Basel: Sprayereien auf privatem Grund – das kostet es den Kanton

Wenn Sprayer auf privatem Grund zuschlagen, springt der Kanton bei den Reinigungskosten teilweise ein. Die Ausgaben dafür sind in den letzten Jahren gestiegen.

Das Wichtigste in Kürze
- In den letzten Jahren sind die Fallzahlen sowie die Kosten für die Entfernung illegaler Sprayereien auf privatem Grund in Basel-Stadt gestiegen.
- Ein GLP-Grossrat fragt den Regierungsrat, ob Schmierereien von den Behörden kategorisiert werden.
- Dies verneint die Regierung. Der Fokus liege auf der Entfernung und Reinigung.
Graffiti sind mittlerweile kaum aus dem Stadtbild wegzudenken. Teilweise sind Sprayereien auch durchaus bewilligt und verschönern als Urban Art die Umgebung.
In anderen Fällen sorgt Graffiti aber auch für Kopfschütteln. Hier und da können die Botschaften politisch kontrovers und diskriminierend sein – oder sie verunstalten schlicht privaten Grund.
Geschädigte können sich im Kanton Basel-Stadt die Entfernung solcher Sachbeschädigungen vergüten lassen. Bis zu 80 Prozent der Reinigungskosten werden zurückerstattet.

Die Kosten dafür sind in den letzten Jahren jedoch stark gestiegen. Während 2022 «nur» 359'000 Franken ausbezahlt wurden (598 Fälle), waren es 2025 608'000 Franken (940 Fälle). Dies geht hervor aus einer Antwort des Basler Regierungsrates auf eine Schriftliche Anfrage des GLP-Grossrats Niggi Daniel Rechsteiner.
Bis zu 10’000 Franken könne die Entfernung einer grossflächigen Schmiererei je nach Ausmass und Untergrund kosten.
Mehr Demos im Fokus
«Die Zunahme der Fallzahlen und Kosten ist vor allem auf die angespannte weltpolitische Lage und die damit einhergehende Steigerung von Demonstrationen und politischen Kundgebungen zurückzuführen», schreibt die Regierung.
In seiner Anfrage will Rechsteiner unter anderem wissen, ob der Kanton die Sprayereien kategorisiert: «Für eine sachgerechte politische Beurteilung ist es zentral, zu verstehen, ob es sich dabei überwiegend um einfache Schriftzüge, grossflächige Schriftbilder, künstlerische Darstellungen oder andere Formen handelt.»
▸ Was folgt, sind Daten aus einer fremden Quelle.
(* ===== verification/UdsStreamCall.v ===== *)
(** * ipcd: stream sockets, bytes

    What reads, writes and messages do with the packets of a connection, and
    the methods that move bytes in the pass over the invariant.

    The handlers that [call] chooses among, with the caller's payload: the rest
    of the pass over the invariant. *)

From stdpp Require Import base gmap strings list fin_maps.
From Stdlib Require Import ZArith Lia.
From Stdlib Require Import Strings.Byte.
From S2P Require Import Prelude Memory Syscall SchemeApi Uds UdsStream UdsFacts UdsStreamSafe.

Local Open Scope Z_scope.

(** ** The loops *)

(** The bytes that wait in packets. *)
Definition unread (ps : list DataPacket) : list u8 := concat (rem_payload <$> ps).

Lemma unread_app ps qs : unread (ps ++ qs) = unread ps ++ unread qs.
Proof. unfold unread. by rewrite fmap_app, concat_app. Qed.

Lemma rem_payload_length p : packet_ok p -> (0 < length (rem_payload p))%nat.
Proof. unfold packet_ok, rem_payload. rewrite length_drop. lia. Qed.

(** A packet is used up, or the room is. *)
Lemma advance_spec room taken a p :
  packet_ok p -> (0 < room)%nat ->
  let n := (length (rem_payload p) `min` room)%nat in
  let p' := advance n taken a p in
  if (length (payload p') <=? read_offset p')%nat then n = length (rem_payload p)
  else n = room /\ packet_ok p' /\ rem_payload p' = drop room (rem_payload p) /\ (room < length (rem_payload p))%nat.
Proof.
  intros Hp Hr n p'. unfold packet_ok, rem_payload in *. cbn [payload read_offset advance p'].
  destruct (Nat.leb_spec (length (payload p)) (read_offset p + n)); unfold n in *; rewrite length_drop in *.
  - lia.
  - assert ((length (payload p) - read_offset p) `min` room = room)%nat as -> by lia.
    split; [done |]. split; [lia |]. split; [| lia]. by rewrite drop_drop.
Qed.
Auch sei interessant, welche Motive und Inhalte dominierten. Ob es sich um politische Botschaften oder lediglich beispielsweise um Fussball-bezogene Schmierereien handelt.

Die kurze Antwort der Regierung auf beide Fragen lautet jeweils: Nein. «Der Fokus der Stadtreinigung sowie des Rückerstattungssystems liegt auf der raschen und effizienten Entfernung von Sprayereien und Schmierereien.» Ebenso sei es oft gar nicht so eindeutig, in welche bestimmte Kategorie eine Verschmutzung gehört.
«Ziel ist, legale Gestaltungsmöglichkeiten anzubieten»
Jedoch würden Sprayereien dokumentiert, schreibt der Regierungsrat weiter. Polizei und Staatsanwaltschaft könnten diese Unterlagen einsehen. Bei der Ermittlung eines Täters oder einer Täterin seien diese im weiteren Verfahrensverlauf einsetzbar.
Auch wird in der Antwort klargemacht: Illegales Graffiti werde als Sachbeschädigung gewertet, egal wie hoch die künstlerische Qualität ist.
Grundsätzlich brauche es eine Bewilligung beziehungsweise das Einverständnis der entsprechenden Eigentümerschaft. Handelt es sich gar um rassistische, diskriminierende oder anderweitig anstössige Inhalte, würden diese prioritär entfernt.
Gleichzeitig wolle man aber auch Urban-Art-Projekte fördern: «Ziel ist es, legale Gestaltungsmöglichkeiten anzubieten und gleichzeitig unerwünschte Sprayereien im öffentlichen Raum zu reduzieren.»